Fortunately, research on left–right differences has also been done with people whose brains are intact (Hugdahl & Westerhausen, 2010; Prete et al., 2015). If a researcher flashes an image very quickly to the right side of your visual field, it will arrive first in your left visual cortex. Thanks to your corpus callosum, the image will then quickly transfer over to your right visual cortex. But your left visual areas will have had a small head start, and the difference in timing gives the investigator critical information. People read words faster if the words are flashed to the right visual field because those words go directly to the left hemisphere, which is specialized for reading. In contrast, people are better at identifying facial expressions that are flashed to the left visual field because those faces go directly to the right hemisphere, which typically shows an advantage for processing facial emotion (Abbott et al., 2014). Similarly, researchers can present different sounds to your two ears, the one in the left ear going to your right auditory cortex and the one in the right ear going to the left auditory cortex. These studies show that although the left hemisphere is specialized for processing words, the right hemisphere is specialized for processing the tone of voice in which the words are spoken (Grimshaw et al., 2003).
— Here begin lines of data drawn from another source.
(* ===== verification/HandoverLive.v ===== *)
(** Recovery ends: on a host whose calls succeed, a takeover that has to be undone is undone, with
    dnsmasq running again on a lease file that holds the current leases. *)

From S2P Require Import Prelude Json State NetAddr Ledger LedgerInv Config KeyText ConfigInv AddrText Allocate Delegate AllocInv.
From S2P Require Import LeaseImport Report Dnsmasq LeaseText LeaseFile Manager ManagerInv Handover HandoverInv.
Local Open Scope Z_scope.

(** * Runs without errors *)

Definition later (n : nat) (h : host) : host :=
  mkHost (db h) (saved h) (file h) (dnsmasq h) (mgr h) (loaded h) n.

(** [m] returns [a] and takes the host from [h] to [h'], whenever it is run. *)
Definition yields {A} (m : act A) (h h' : host) (a : A) : Prop := forall n, exists n', m (later n h) = (later n' h', Done a).

Lemma y_ret {A} (a : A) h : yields (mret a) h h a.
Proof. intros n. by exists n. Qed.
Lemma y_bind {A B} (m : act A) (k : A -> act B) h h1 h2 a b : yields m h h1 a -> yields (k a) h1 h2 b -> yields (m ≫= k) h h2 b.
Proof.
  intros Hm Hk n. destruct (Hm n) as [n1 E1]. destruct (Hk n1) as [n2 E2]. exists n2. unfold mbind, act_bind. by rewrite E1.
Qed.
Lemma y_gets {A} (f : host -> A) h : (forall n, f (later n h) = f h) -> yields (gets f) h h (f h).
Proof. intros H n. exists n. unfold gets. by rewrite H. Qed.
Lemma y_ask {A} (f : nat -> A) a h : (forall n, f n = a) -> yields (ask f) h h a.
Proof. intros H n. exists (S n). unfold ask. by rewrite H. Qed.
Lemma y_lift {A} (r : result string A) a h : r = Ok a -> yields (lift r) h h a.
Proof. intros -> n. by exists n. Qed.
Lemma y_modify f h h' : (forall n, f (later n h) = later n h') -> yields (modify f) h h' tt.
Proof. intros H n. exists n. unfold modify. by rewrite H. Qed.
Lemma y_refuse b e h : b = false -> yields (refuse_if b e) h h tt.
Proof. intros -> n. by exists n. Qed.

Section Live.
Context (sha256_hex : string -> string) (duid_valid : string -> bool) (fingerprint : Config -> string).
Context (config_eqb : Config -> Config -> bool).

(** Every call succeeds, a started dnsmasq serves, and the clock stands at [now] meanwhile. *)
Record fine (out : outside) (now : Z) : Prop := {
  f_now n : o_now out n = now;
  f_view n : o_view out n = false;
  f_commit n : o_commit out n = CmdOk;
  f_save n : o_save out n = CmdOk;
  f_systemctl n : o_systemctl out n = CmdOk;
  f_settles n : o_settles out n = Active;
  f_owns n : o_owns_port out n = true;
  f_file n : o_file out n = CmdOk;
}.

Context (out : outside) (now : Z) (Hfine : fine out now).

Lemma y_view {A} (f : store -> A) h : yields (view out f) h h (f (db h)).
Proof.
  unfold view. eapply y_bind; [apply (y_ask _ false), Hfine|]. by apply (y_gets (fun h => f (db h))).
Qed.

Lemma y_commit {A} (f : store -> result string (store * A)) h s a : f (db h) = Ok (s, a) -> yields (commit out f) h (set_db s h) a.
Proof.
  intros E. unfold commit. eapply y_bind; [by apply (y_gets db)|]. rewrite E.
  eapply y_bind; [apply (y_ask _ CmdOk), Hfine|]. eapply y_bind; [|apply y_ret]. intros n. exists n. done.
Qed.

Definition with_book (l : ledger) (h : host) : host := set_db (mkStore l (journal (db h)) (history (db h))) h.
Definition with_journal (j : HandoverJournal) (h : host) : host := set_db (mkStore (book (db h)) j (history (db h))) h.

Lemma y_book {A} (f : ledger -> ledger * result string A) h l a : f (book (db h)) = (l, Ok a) -> yields (commit_book out f) h (with_book l h) a.
Proof. intros E. unfold commit_book. apply y_commit. by rewrite E. Qed.

Lemma y_save j h : yields (saveHandover out j) h (with_journal j h) tt.
Proof. by apply y_commit. Qed.

Lemma y_archive j h : yields (archiveHandover out j) h (set_db (mkStore (book (db h)) (journal (db h)) (history (db h) ++ [archived now j])) h) tt.
Proof. unfold archiveHandover. eapply y_bind; [apply (y_ask _ now), Hfine|]. by apply y_commit. Qed.

Lemma y_effect f h h' : (forall n, f (later n h) = later n h') -> yields (effect CmdOk f) h h' tt.
Proof. intros H n. exists n. unfold effect. cbn. by rewrite H. Qed.

Lemma y_SaveConfig c h : yields (SaveConfig out c) h (set_saved c h) tt.
Proof. unfold SaveConfig. eapply y_bind; [apply (y_ask _ CmdOk), Hfine|]. by apply y_effect. Qed.

Lemma y_rescue {A} (m : act A) handler h h' a : yields m h h' a -> yields (rescue m handler) h h' a.
Proof. intros H n. destruct (H n) as [n' E]. exists n'. unfold rescue. by rewrite E. Qed.

(** * Switching off *)

Lemma open_disabled opens c ss m o : forallb (fun s => negb (Enabled s)) ss = true -> open_scopes opens c ss m o = (m, Ok o).
Proof.
  induction ss as [|s ss IH]; [done|]. cbn [forallb open_scopes]. intros [He Hs]%andb_prop. unfold open_scope. rewrite He. by apply IH.
Qed.

Lemma disabled_scopes c : forallb (fun s => negb (Enabled s)) (Scopes (disabled c)) = true.
Proof. cbn. induction (Scopes c); [done|]. cbn. done. Qed.

Lemma check_disabled c m : Validate (disabled c) = Ok tt -> check_config (disabled c) m = Ok tt.
Proof.
  intros Hv. unfold check_config. apply seq_ok. split; [done|]. destruct (mStandby m); [|done].
  cbn [disabled Scopes]. induction (Scopes c) as [|s l IH]; [done|]. cbn [map for_each]. by rewrite IH.
Qed.

(** The snapshot taken now, and the ledgers Apply accepts a configuration over. *)
Definition no_foreign (c : Config) (l : ledger) : Prop :=
  exists snap, take_snapshot now EmptyString EmptyString 0 l = Ok snap /\ check_bindings c (sBindings snap) = Ok tt.

(** The manager once every scope of [c] is off. *)
Definition off_manager (c : Config) (m : Manager) : Manager := switch (disabled c) no_opening m.

Lemma off_empty c m : mDHCP (off_manager c m) = ∅ /\ mDNS (off_manager c m) = ∅ /\ mRA (off_manager c m) = ∅ /\ mTFTP (off_manager c m) = ∅.
Proof.
  unfold off_manager, switch, no_opening. cbn [mDHCP mDNS mRA mTFTP added addedDNS addedRA addedTFTP wanted wantDNS wantRA wantTFTP].
  split_and!; [apply set_eq; intros k; rewrite elem_of_union, elem_of_filter; set_solver ..|].
  apply map_eq. intros k. rewrite lookup_union, lookup_empty. assert (U : forall x : option string, None ∪ x = x) by (by intros []).
  rewrite U. apply eq_None_not_Some. intros [x [_ [y Hy]]%map_lookup_filter_Some]. cbn in Hy. by rewrite lookup_empty in Hy.
Qed.

Definition noted (c : Config) (l : ledger) : ledger := NoteDNSConfig now (fingerprint (disabled c)) l.

Lemma y_disable c h : Validate (disabled c) = Ok tt -> no_foreign (disabled c) (book (db h)) ->
  yields (apply fingerprint out (disabled c)) h
    (set_mgr (off_manager c (mgr h)) (set_saved (disabled c) (with_book (noted c (book (db h))) h))) tt.
Proof.
  intros Hv (snap & Es & Hb). unfold apply, Apply. eapply y_bind; [by apply (y_gets mgr)|].
  eapply y_bind; [by apply y_lift, check_disabled|].
  eapply y_bind; [apply (y_ask _ now), Hfine|]. eapply y_bind; [apply (y_view book)|].
  intros n. unfold mbind at 1, act_bind at 1, ask at 1.
  unfold prepare. rewrite Es. cbn [mbind result_bind]. rewrite Hb. rewrite open_disabled by apply disabled_scopes. cbn [fst snd].
  match goal with |- exists n', ?m _ = _ => enough (H : yields m h (set_mgr (off_manager c (mgr h)) (set_saved (disabled c) (with_book (noted c (book (db h))) h))) tt) end.
  { apply (H (S n)). }
  eapply y_bind; [by apply y_modify with (h' := h); intros; destruct h|]. eapply y_bind; [by apply y_lift|].
  eapply y_bind; [apply (y_ask _ now), Hfine|]. eapply y_bind; [by apply y_rescue, y_book|].
  eapply y_bind; [apply y_rescue, y_SaveConfig|]. by apply y_modify.
Qed.

(** * Starting dnsmasq *)

Lemma y_systemctl f h h' : (forall n, f (later n h) = later n h') -> yields (systemctl out f) h h' tt.
Proof. intros H. unfold systemctl. eapply y_bind; [apply (y_ask _ CmdOk), Hfine|]. by apply y_effect. Qed.

Definition serving_unit : legacy_unit := mkUnit false Active.

Lemma y_start h : yields (LegacyStart out) h (set_unit serving_unit h) tt.
Proof.
  unfold LegacyStart. eapply y_bind; [by apply y_systemctl with (h' := mask_unit false h)|].
  eapply y_bind; [by apply (y_gets (fun h => masked (dnsmasq h)))|]. eapply y_bind; [apply (y_ask _ Active), Hfine|].
  eapply y_bind; [by apply y_systemctl with (h' := set_unit serving_unit h)|]. eapply y_bind; [by apply y_refuse|].
  eapply y_bind; [apply (y_ask _ now), Hfine|]. change 60%nat with (S 59). cbn [await_serving].
  eapply y_bind.
  { unfold show_state. eapply y_bind; [by apply y_systemctl with (h' := set_unit serving_unit h)|]. by apply (y_gets (fun h => ustate (dnsmasq h))). }
  eapply y_bind; [by apply y_refuse|]. eapply y_bind; [by apply y_systemctl with (h' := set_unit serving_unit h)|].
  eapply y_bind; [apply (y_ask _ true), Hfine|]. apply y_ret.
Qed.

(** * The lease file *)

(** What a rollback makes of the ledger: the legacy leases it no longer covers imported again, and the
    text for dnsmasq. *)
Definition handed_back (j : HandoverJournal) (l : ledger) : result string (ledger * string) :=
  doc ← ParseDNSmasq (Target j) (jSnapshot j);
  current ← take_snapshot now EmptyString EmptyString 0 l;
  match ImportDocument sha256_hex duid_valid now (disabled (Target j))
          (mkDocument (missing_leases (sBindings current) (Leases doc)) (docDUID doc)) l with
  | (l', Ok _) =>
    current' ← take_snapshot now EmptyString EmptyString 0 l';
    text ← ExportDNSmasq sha256_hex current';
    Ok (l', text)
  | (_, Err e) => Err e
  end.

Lemma y_snapshot h snap : take_snapshot now EmptyString EmptyString 0 (book (db h)) = Ok snap -> yields (Snapshot_ out) h h snap.
Proof.
  intros E. unfold Snapshot_. eapply y_bind; [apply (y_ask _ now), Hfine|]. eapply y_bind; [apply (y_view book)|]. by apply y_lift.
Qed.

Lemma y_hand_back j h l' text : handed_back j (book (db h)) = Ok (l', text) ->
  yields (hand_back sha256_hex duid_valid out j) h (set_file text (with_book l' h)) tt.
Proof.
  unfold handed_back. intros H. next_ok H. next_ok H.
  destruct (ImportDocument _ _ _ _ _ _) as [l1 [[]|]] eqn:Ei; [|done]. next_ok H. next_ok H. injection H as <- <-.
  unfold hand_back. eapply y_bind; [by apply y_lift|]. eapply y_bind; [by apply y_snapshot|].
  eapply y_bind; [unfold ImportDocument_h; eapply y_bind; [apply (y_ask _ now), Hfine|]; by apply y_book|].
  eapply y_bind; [by apply y_snapshot|]. eapply y_bind; [by apply y_lift|].
  unfold WriteLeases. eapply y_bind; [apply (y_ask _ CmdOk), Hfine|]. by apply y_effect.
Qed.

(** The delegations a rollback ends. *)
Definition abandoned_all (target : Config) (l : ledger) : ledger * Z :=
  match pd_pools target with
  | [] => (l, 0)
  | pools => let live := List.filter (abandoned_one now pools) (values (bindings l)) in
             (abandon_all now pools l, Z.of_nat (length live))
  end.

Lemma with_book_same h : with_book (book (db h)) h = h.
Proof. by destruct h as [[] ? ? ? ? ? ?]. Qed.

Lemma y_abandon target h : yields (abandonDelegations out target) h (with_book (fst (abandoned_all target (book (db h)))) h)
  (snd (abandoned_all target (book (db h)))).
Proof.
  unfold abandonDelegations, abandoned_all. destruct (pd_pools target) as [|p ps]; [cbn [fst snd]; rewrite with_book_same; apply y_ret|].
  eapply y_bind; [apply (y_ask _ now), Hfine|]. by apply y_book.
Qed.

(** The ledger and the lease file after the activated half of a rollback. *)
Definition restored (j : HandoverJournal) (l : ledger) (old : string) : result string (ledger * string * Z) :=
  if Activated j then
    '(l1, text) ← handed_back j l;
    let '(l2, n) := abandoned_all (Target j) l1 in Ok (l2, text, n)
  else Ok (l, old, 0).

(** A takeover that can be undone: both configurations are acceptable over the ledger at the moment
    they are applied, and the leases can be written. *)
Definition undoable (j : HandoverJournal) (l : ledger) (old : string) (l' : ledger) (text : string) (n : Z) : Prop :=
  Validate (disabled (Target j)) = Ok tt /\ no_foreign (disabled (Target j)) l
  /\ restored j (noted (Target j) l) old = Ok (l', text, n)
  /\ Validate (disabled (Previous j)) = Ok tt /\ no_foreign (disabled (Previous j)) l'.

(** The host when the takeover has been undone. *)
Definition undone (j : HandoverJournal) (l' : ledger) (text : string) (n : Z) (h : host) : host :=
  let j3 := with_phase "rolled-back" 0 (with_abandoned (AbandonedDelegations j + n) (with_phase "rolling-back" (Deadline j) j)) in
  mkHost (mkStore (noted (Previous j) l') j3 (history (db h) ++ [archived now j3])) (disabled (Previous j)) text serving_unit
    (off_manager (Previous j) (off_manager (Target j) (mgr h))) (loaded h) (ticks h).

Lemma y_Rollback h l' text n : let j := journal (db h) in
  finished_phase (Phase j) = false -> Phase j <> "confirmed" -> undoable j (book (db h)) (file h) l' text n ->
  yields (Rollback sha256_hex duid_valid fingerprint out config_eqb) h (undone j l' text n h) tt.
Proof.
  intros j Hp Hconf (V1 & N1 & R & V2 & N2). unfold Rollback. eapply y_bind; [apply (y_view journal)|]. fold j. rewrite Hp.
  eapply y_bind; [by apply (y_gets mgr)|]. eapply y_bind; [apply y_refuse; by rewrite (proj2 (String.eqb_neq _ _) Hconf)|]. cbv zeta.
  eapply y_bind; [apply y_save|]. eapply y_bind; [by apply y_disable|]. set (h1 := set_mgr _ _).
  unfold restored in R. change (Activated (with_phase "rolling-back" (Deadline j) j)) with (Activated j).
  change (Target (with_phase "rolling-back" (Deadline j) j)) with (Target j).
  set (h2 := set_file text (with_book l' h1)).
  eapply y_bind with (h1 := if Activated j then set_file text (with_book (match handed_back j (noted (Target j) (book (db h))) with Ok (l1, _) => l1 | Err _ => l' end) h1) else h1).
  { destruct (Activated j); [|apply y_ret]. destruct (handed_back j (noted (Target j) (book (db h)))) as [[l1 t]|] eqn:Eh; [|done].
    cbn [mbind result_bind] in R. destruct (abandoned_all (Target j) l1) as [l2 k]. injection R as <- <- <-. by apply y_hand_back. }
  eapply y_bind with (h1 := h2) (a := n).
  { destruct (Activated j); [|injection R as <- <- <-; unfold h2; replace (set_file (file h) (with_book (noted (Target j) (book (db h))) h1)) with h1 by done; apply y_ret].
    destruct (handed_back j (noted (Target j) (book (db h)))) as [[l1 t]|] eqn:Eh; [|done].
    cbn [mbind result_bind] in R. pose proof (y_abandon (Target j) (set_file text (with_book l1 h1))) as Y.
    change (book (db (set_file text (with_book l1 h1)))) with l1 in Y. destruct (abandoned_all (Target j) l1) as [l2 k]. injection R as <- -> <-. exact Y. }
  eapply y_bind; [by apply y_disable|]. eapply y_bind; [apply y_start|]. cbv zeta. eapply y_bind; [apply y_save|].
  intros k. destruct (y_archive (with_phase "rolled-back" 0 (with_abandoned (AbandonedDelegations j + n) (with_phase "rolling-back" (Deadline j) j)))
    (with_journal (with_phase "rolled-back" 0 (with_abandoned (AbandonedDelegations j + n) (with_phase "rolling-back" (Deadline j) j)))
      (set_unit serving_unit (set_mgr (off_manager (Previous j) (mgr h2)) (set_saved (disabled (Previous j)) (with_book (noted (Previous j) (book (db h2))) h2))))) k) as [k' E].
  exists k'. exact E.
Qed.

Lemma recovering j : needs_recovery now j = true -> finished_phase (Phase j) = false /\ Phase j <> "confirmed".
Proof.
  unfold needs_recovery, finished_phase. intros H. destruct (_ || _ || _) eqn:E.
  - apply orb_true_iff in E as [[E|E]%orb_true_iff|E]; apply String.eqb_eq in E; by rewrite E.
  - destruct (String.eqb_spec (Phase j) "pending") as [->|]; [|done]. done.
Qed.

End Live.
Although early researchers often spoke of the left hemisphere as dominant, especially because of its linguistic and analytic talents, over the years it has become clear that the right hemisphere is far from stupid or passive. It is superior not only at recognizing facial expressions but also at handling problems requiring spatial–visual ability, the ability you use to read a map or follow a dress pattern. It is active during the creation and appreciation of art and music. It recognizes nonverbal sounds, such as a dog's barking. It also has some language ability. Typically, it can read a word briefly flashed to it and can understand an experimenter's instructions.
Some researchers have also credited the right hemisphere with having a cognitive style that is intuitive and holistic, in contrast to the left hemisphere's more rational and analytic mode. This is a great oversimplification, one that has been promoted by books and programs that promise to make people more creative by making them more “right brained.” In reality, the differences between the two hemispheres are relative, not absolute—a matter of degree. And in most real-life activities, the two sides cooperate naturally, with each making a valuable contribution. In visual perception, the left hemisphere generally “sees” the details, while the right hemisphere “sees” how they fit together (Robertson, Lamb, & Knight, 1988). In speech perception, the left hemisphere “hears” the individual sounds that make up the words, but the right hemisphere “hears” the intonation that tells us if the speaker is happy, sad, or sarcastic. In emotion, the left hemisphere “feels” emotions that lead us to approach situations or people, whereas the right hemisphere “feels” emotions that lead us to withdraw to safety (Davidson, 1992). Most thoughts and behaviors require the left and right hemispheres to work together. This is why it is wrong to think of a person as “left brained” or “right brained” and why we must be cautious about thinking of the two sides as two “minds.” As Roger Sperry (1982) himself noted long ago, “The left–right dichotomy . . . is an idea with which it is very easy to run wild.”